> _YOUR INSTRUCTIONS_
Using the records below, copy every line that holds the string "Lemma".

*** MATERIAL FOR THE TASK Section Begins ***

(** C9.  A broadcast to three open subscribers of which exactly one
    raises on [send]: both others receive the frame and stay in the set;
    the failing one receives nothing, is removed from the set, and no
    later broadcast calls its [send]. *)
Theorem C9_subscriber_isolation (st : Server) (a b c : WsId)
    (msg : WireMessage) :
  clients st = [a; b; c] ->
  NoDup [a; b; c] ->
  (forall i, In i [a; b; c] -> isOpen st i = true) ->
  length (List.filter (fun i => sendThrows (sockets st i)) [a; b; c]) = 1%nat ->
  clients (broadcast msg st)
  = List.filter (fun i => negb (sendThrows (sockets st i))) [a; b; c] /\
  length (clients (broadcast msg st)) = 2%nat /\
  (forall i, In i [a; b; c] -> sendThrows (sockets st i) = false ->
     In i (clients (broadcast msg st)) /\
     received (sockets (broadcast msg st) i) = received (sockets st i) ++ [msg]) /\
  (forall i, In i [a; b; c] -> sendThrows (sockets st i) = true ->
     ~ In i (clients (broadcast msg st)) /\
     received (sockets (broadcast msg st) i) = received (sockets st i) /\
     forall later,
       sockets (broadcastAll later (broadcast msg st)) i
       = sockets (broadcast msg st) i /\
       ~ In i (clients (broadcastAll later (broadcast msg st)))).
Proof.
  intros Hcl Hnd Hopen Hone.
  assert (Hnd' : NoDup (clients st)) by by rewrite Hcl.
  destruct (broadcast_spec msg st Hnd') as (Hc & Hs & _).
  assert (Hc' : clients (broadcast msg st)
                = List.filter (fun i => negb (sendThrows (sockets st i))) [a; b; c]).
  { rewrite Hc, Hcl. apply filter_ext_in. intros i Hi.
    unfold dropped. by rewrite (Hopen i Hi). }
  split_and!.
  - exact Hc'.
  - rewrite Hc'. clear -Hone. simpl in *.
    destruct (sendThrows (sockets st a)), (sendThrows (sockets st b)),
      (sendThrows (sockets st c)); simpl in *; lia.
  - intros i Hi Hok.
    assert (Hh : healthy st i).
    { split_and!; [by rewrite Hcl | by apply Hopen | exact Hok]. }
    destruct (broadcast_healthy msg st i Hnd' Hh) as [(Hin & _) Hrec].
    split; [exact Hin | exact Hrec].
  - intros i Hi Hthrows.
    assert (Hout : ~ In i (clients (broadcast msg st))).
    { rewrite Hc'. intros Hin. apply filter_In in Hin as [_ Hin].
      by rewrite Hthrows in Hin. }
    split_and!.
    + exact Hout.
    + rewrite Hs. rewrite <- Hcl in Hi. apply Set_has_In in Hi.
      rewrite Hi. rewrite Hcl in Hi. apply Set_has_In in Hi.
      rewrite (Hopen i Hi). simpl. unfold ws_send. by rewrite Hthrows.
    + intros later. apply broadcastAll_absent; [|exact Hout].
      by apply broadcast_NoDup.
Qed.

Lemma C9_witness :
  let st := {| clients := [1; 2; 3]%nat;
               sockets := fun i => {| readyState := OPEN;
                                      sendThrows := Nat.eqb i 2;
                                      sendCalls := 0;
                                      received := [] |};
               clock := 0; timers := []; console := [] |} in
  let st' := broadcast (Hello "update") st in
  clients st' = [1; 3]%nat /\
  received (sockets st' 1%nat) = [Hello "update"] /\
  received (sockets st' 2%nat) = [] /\
  received (sockets st' 3%nat) = [Hello "update"] /\
  received (sockets (broadcast (Hello "next") st') 2%nat) = [].
Proof.
  intros st st'.
  assert (Hcl : clients st = [1; 2; 3]%nat) by reflexivity.
  assert (Hnd : NoDup [1; 2; 3]%nat)
    by (apply (bool_decide_unpack _); vm_compute; exact I).
  assert (Hopen : forall i, In i [1; 2; 3]%nat -> isOpen st i = true)
    by (intros i _; reflexivity).
  assert (Hone : length (List.filter (fun i => sendThrows (sockets st i))
                           [1; 2; 3]%nat) = 1%nat) by reflexivity.
  destruct (C9_subscriber_isolation st 1%nat 2%nat 3%nat (Hello "update")
              Hcl Hnd Hopen Hone) as (Hc & _ & Hok & Hbad).
  split; [exact Hc|].
  split; [apply (Hok 1%nat); [simpl; tauto | reflexivity]|].
  split; [apply (Hbad 2%nat); [simpl; tauto | reflexivity]|].
  split; [apply (Hok 3%nat); [simpl; tauto | reflexivity]|].
  reflexivity.
Defined.

(** ** [safeStream] and the timers *)

Section SafeStream.

Implicit Types (st : Server) (i : WsId) (pages : list Page).

Lemma broadcastLoop_frame json (todo : list WsId) st :
  clock (broadcastLoop json todo st) = clock st /\
  timers (broadcastLoop json todo st) = timers st.
Proof.
  revert st. induction todo as [|j rest IH]; intros st; simpl; [done|].
  destruct (Set_has j (clients st)); [|apply IH].
  destruct (ReadyState_eqb _ OPEN); [|apply IH].
  destruct (ws_send json (sockets st j)) as [ws' [[]|e]].
  - apply (IH (set_socket j ws' st)).
  - apply (IH (set_clients (Set_delete j (clients st)) (set_socket j ws' st))).
Qed.

Lemma onSnapshot_frame snapshot idx st :
  snd (onSnapshot snapshot idx st) = Ok tt /\
  clock (fst (onSnapshot snapshot idx st)) = clock st /\
  timers (fst (onSnapshot snapshot idx st)) = timers st.
Proof.
  unfold onSnapshot, broadcast. simpl. split; [reflexivity|].
  apply (broadcastLoop_frame _ _ (console_log _ st)).
Qed.

(** A run with [onSnapshot] as callback moves neither the clock nor the
    timers. *)
Lemma forAwait_onSnapshot_frame (src : AsyncIterable Page) limit :
  forall running idx (r : Run Server),
    clock (world (fst (forAwait src limit onSnapshot running idx r)))
    = clock (world r) /\
    timers (world (fst (forAwait src limit onSnapshot running idx r)))
    = timers (world r).
Proof.
  induction src as [| e | page rest IH]; intros running idx r; simpl; auto.
  destruct (topNFromMap _ limit) as [snapshot | e]; simpl; auto.
  match goal with
  | |- context [forAwait rest limit onSnapshot ?run ?ix ?rr] =>
      destruct (IH run ix rr) as [-> ->]
  end.
  simpl. unfold broadcast.
  apply (broadcastLoop_frame _ _ (console_log _ (world r))).
Qed.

*** MATERIAL FOR THE TASK Section Ends ***

> _SOLUTION TO THE PROBLEM_
Lemma C9_witness :
Lemma broadcastLoop_frame json (todo : list WsId) st :
Lemma onSnapshot_frame snapshot idx st :
Lemma forAwait_onSnapshot_frame (src : AsyncIterable Page) limit :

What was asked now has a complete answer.